Tell me, please, how many lines in the records below include the word "Hfit". Give no more than the number.

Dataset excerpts
__________
(** The two insertions call each other; [depth] bounds the calls. *)
Fixpoint CAS_InsertBefore (depth : nat) (L next node : Z) : prog Mem Status :=
  check (negb (marked_deleted next)) "invalid next pointer state" ;;;
  not_dirty node "dirty node pointer" ;;;
  not_dirty next "dirty next pointer" ;;;
  if next =? list_head L then
    match depth with O => Stuck | S depth => CAS_InsertAfter depth L next node end
  else
    flush_payload node ;;;
    let! r := loop fuel (CAS_InsertBefore_try L node) next in
    let '(prev, next) := r in
    check (negb (prev =? 0)) "invalid prev pointer" ;;;
    CorrectPrev L prev next ;;;
    Ret Status_OK
with CAS_InsertAfter (depth : nat) (L prev node : Z) : prog Mem Status :=
  check (negb (marked_deleted prev)) "invalid prev pointer state" ;;;
  not_dirty node "dirty node pointer" ;;;
  not_dirty prev "dirty next pointer" ;;;
  if prev =? list_tail L then
    match depth with O => Stuck | S depth => CAS_InsertBefore depth L prev node end
  else
    flush_payload node ;;;
    let! r := loop fuel (CAS_InsertAfter_try L prev node) tt in
    match r with
    | None =>
        CAS_Delete L node ;;;
        match depth with O => Stuck | S depth => CAS_InsertBefore depth L prev node end
    | Some prev_next =>
        check (negb (prev_next =? 0)) "invalid prev_next pointer" ;;;
        CorrectPrev L prev prev_next ;;;
        Ret Status_OK
    end.
End platform.

(** ** MwCASDList *)

Section mwcas_list.
Context `{Platform} (me : Z) (fuel depth : nat) (pmem : bool).

Definition world_mem {A} (p : prog Mem A) : prog World A := zoom p.
Definition marked (v : Z) : bool := marked_deleted v.

Definition MwCASDList_new (L pool : Z) : prog World unit :=
  world_mem (IDList_new L kSyncMwCAS ;;; mem_construct (descriptor_pool_ L) pool).

Definition MwCASDList_GetEpoch (L : Z) : prog World Z :=
  let! p := ld (descriptor_pool_ L) in Ret (DescriptorPool_GetEpoch p).

Definition ResolveNodePointer (L a : Z) (already_protected : bool) : prog World Z :=
  if already_protected then GetValueProtected me fuel depth pmem a
  else let! m := MwCASDList_GetEpoch L in GetValue me fuel depth pmem a m.

Definition Mw_GetNext (L node : Z) (already_protected : bool) : prog World Z :=
  let node := clear node kNodeDeleted in
  let! next := ResolveNodePointer L (node_next node) already_protected in
  Ret (clear next kNodeDeleted).

Definition Mw_GetPrev (L node : Z) (already_protected : bool) : prog World Z :=
  let node := clear node kNodeDeleted in
  let! prev := ResolveNodePointer L (node_prev node) already_protected in
  Ret (clear prev kNodeDeleted).

(** [EpochGuard guard(GetEpoch(), protect)] around a body. *)
Definition with_guard {A} (L : Z) (protect : bool) (p : prog World A) : prog World A :=
  let! m := MwCASDList_GetEpoch L in
  let! g := zoom (EpochGuard_attach me fuel m protect) in
  let! v := p in
  zoom (EpochGuard_delete me fuel g) ;;;
  Ret v.
(** Allocating a descriptor, in a continuation that knows what it did. *)
Lemma evP_alloc {B} (r : Z -> prog World B) L c Q :
  c !! descriptor_pool_ L = Some p -> on_free_list c ->
  (forall c2, prepared [] c2 -> (forall a, ~ pool_cell a -> c2 !! a = c !! a) -> evP (r d) c2 Q) ->
  evP (bind (new_descriptor me fuel L) r) c Q.
Proof.
  intros Hp Hfree H. destruct (evm_alloc L c Hp Hfree) as (c2 & Hprep & Hsame & Hev).
  eapply evP_bind; [exact Hev|]. by apply H.
Qed.

Lemma evP_add {B} (r : unit -> prog World B) ws c addr old new Q :
  prepared ws c -> (length ws < 4)%nat -> addr mod 8 = 0 -> plain old -> plain new -> addr ∉ wa <$> ws ->
  (forall c2, prepared (ws ++ [MkW addr old new kRecycleNever]) c2 ->
     (forall a, ~ pool_cell a -> c2 !! a = c !! a) -> evP (r tt) c2 Q) ->
  evP (bind (add_entry me fuel d addr old new) r) c Q.
Proof.
  intros H1 H2 H3 H4 H5 H6 H. destruct (evm_add ws c addr old new H1 H2 H3 H4 H5 H6) as (c2 & Hprep & Hsame & Hev).
  eapply evP_bind; [exact Hev|]. by apply H.
Qed.

Lemma d_nonzero : negb (d =? 0) = true.
Proof. destruct (us_d _ _ _ _ _ _ _ _ _ _ _ _ Hus). apply negb_true_iff, Z.eqb_neq. lia. Qed.

Lemma node_aligned L a : node_ok L a -> node_next a mod 8 = 0 /\ node_prev a mod 8 = 0.
Proof.
  intros (_ & _ & H & _). unfold node_next, node_prev. split; [|done].
  rewrite Z.add_mod, H by lia. done.
Qed.

Lemma add_mod_8 a : a mod 8 = 0 -> (a + 8) mod 8 = 0.
Proof. intros H. rewrite Z.add_mod, H by lia. done. Qed.

Definition inserted_Q (prev next node : Z) (c : gmap Z Z) (s : Status) (l' : gmap Z GarbageList) (e' : EpochWorld)
    (c' : gmap Z Z) : Prop :=
  s = Status_OK /\ retires l' e' /\ inserted prev next node c c'.
Lemma mev_copy_in kvs c t :
  allocates BZTREE_NODE_SIZE c t -> fits_node kvs ->
  exists c', mev (copy_in kvs) c t c' /\ fresh_node c' (D_RW t) kvs /\ outside (D_RW t) BZTREE_NODE_SIZE c c' /\
    (forall a, D_RW t <= a < D_RW t + BZTREE_NODE_SIZE -> c !! a = None).
Proof.
  intros Hal Hfit. destruct (mev_POBJ_ZNEW _ _ _ Hal ltac:(done)) as (c1 & E1 & Hpos & R1 & O1 & Z1 & F1).
  set (node := D_RW t) in *. assert (node mod 8 = 0) as Hm by apply R1.
  unfold fits_node in Hfit. pose proof (data_len_nonneg kvs) as Hd.
  destruct (mev_copy_pairs node kvs 0 sizeof_body c1 Hm R1) as (c2 & E2 & R2 & H2 & O2 & N2 & W2 & _).
  { intros a w Ha Hma. rewrite Z1 by done. by intros [= <-]. }
  { lia. } { lia. } { lia. }
  unfold sizeof_body, BZTREE_NODE_SIZE, sizeof_NodeHeader, sizeof_NodeMetadata in *.
  assert (status_word node = node + 8) as Esw by done.
  assert (status_word node mod 8 = 0) as Hsm by (rewrite Esw, <- Z.add_mod_idemp_l, Hm by lia; done).
  assert (c2 !! status_word node = Some 0) as Hs2.
  { rewrite W2; [apply Z1; [lia|done]|done|]. left. unfold nmd_at, body, sizeof_NodeHeader, sizeof_NodeMetadata. lia. }
  set (n := Z.of_nat (length kvs)) in *. set (s1 := MkSW 0 false n 0 0). set (s2 := new_sw kvs).
  assert (sw_ok s1 /\ sw_ok s2) as [Ok1 Ok2] by (split; split; unfold fits, s1, s2, new_sw; cbn; lia).
  assert (exists w, c2 !! node = Some w) as [w Hw].
  { destruct R2 as (_ & _ & R2). destruct (R2 node) as [w Hw]; [lia|done|by exists w]. }
  set (c3 := <[status_word node := sw_word s1]> c2). set (c4 := <[status_word node := sw_word s2]> c3).
  assert (fits 64 (u32 w + 2 ^ 32 * n)) as H64.
  { unfold fits, u32. pose proof (Z.mod_pos_bound w (2 ^ 32) ltac:(lia)). lia. }
  exists (<[node := u32 w + 2 ^ 32 * n]> c4). split; [|split; [|split; [|done]]].
  - unfold copy_in. eapply mev_bind; [exact E1|]. fold node. eapply mev_bind; [exact E2|].
    eapply mev_bind; [eapply mev_bind; [apply mev_load; exact Hs2|apply mev_ret]|].
    replace (sw_of 0) with (MkSW 0 false 0 0 0) by done.
    cbn [fst snd]. replace (set_record_count (0 + n) (MkSW 0 false 0 0 0)) with s1
      by (unfold set_record_count, s1, u16; simpl; f_equal; symmetry; apply Z.mod_small; lia).
    eapply mev_bind; [apply mev_store; by eexists|].
    eapply mev_bind; [eapply mev_bind; [apply mev_load, lookup_insert_eq|apply mev_ret]|].
    rewrite sw_of_word by done.
    replace (set_block_size (sizeof_body - (256 - 16 - data_len kvs)) s1) with s2.
    2: { unfold set_block_size, s1, s2, new_sw, sizeof_body, BZTREE_NODE_SIZE, sizeof_NodeHeader. simpl. f_equal.
         rewrite Z.mod_small; lia. }
    eapply mev_bind; [apply mev_store; rewrite lookup_insert_eq; by eexists|].
    eapply mev_bind; [|apply mev_ret].
    apply (mev_rmw node (fun w => (tt, u32 w + 2 ^ 32 * (0 + n))) w). unfold c4, c3.
    rewrite !lookup_insert_ne by lia. done.
  - split; [done| | | |].
    + split; [|done|by unfold new_node_recs; rewrite length_new_recs|].
      { rewrite lookup_insert_ne by lia. apply lookup_insert_eq. }
      intros i r Hr. destruct (N2 i r Hr) as (A & B & C). cbn [Z.to_nat Nat.add] in *.
      assert (node + 16 <= nmd_at node (Z.of_nat i)) by (unfold nmd_at, body, sizeof_NodeHeader, sizeof_NodeMetadata; lia).
      split_and!; [unfold c4, c3; by rewrite !lookup_insert_ne by lia|done|].
      intros Hv. destruct (C Hv) as (V & K & T). split_and!; [|done|done].
      assert (0 <= offset (r_md r)) by apply B.
      unfold c4, c3. repeat (apply view_insert; [done|left; unfold body, sizeof_NodeHeader; lia|]). done.
    + by do 3 apply region_insert.
    + apply words64_insert; [done|]. by do 2 (apply words64_insert; [by apply sw_word_fits|]).
    + intros j J1 J2. unfold c4, c3, nmd_at, body, sizeof_NodeHeader, sizeof_NodeMetadata, sizeof_body, BZTREE_NODE_SIZE in *.
      assert ((node + 16 + 8 * j) mod 8 = 0).
      { replace (node + 16 + 8 * j) with (node + (2 + j) * 8) by lia. by rewrite Z.mod_add. }
      unfold sizeof_NodeHeader in J2. rewrite !lookup_insert_ne by lia. rewrite W2; [apply Z1; lia|done|]. right. lia.
  - eapply outside_trans; [exact O1|]. eapply outside_trans; [exact O2|]. unfold c4, c3. rewrite Esw.
    eapply outside_trans; [apply (outside_insert _ _ c2 (node + 8)); lia|].
    eapply outside_trans; [apply (outside_insert _ _ _ (node + 8)); lia|]. apply outside_insert. lia.
Qed.
End alloc.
__________
- [Finished exercise] 2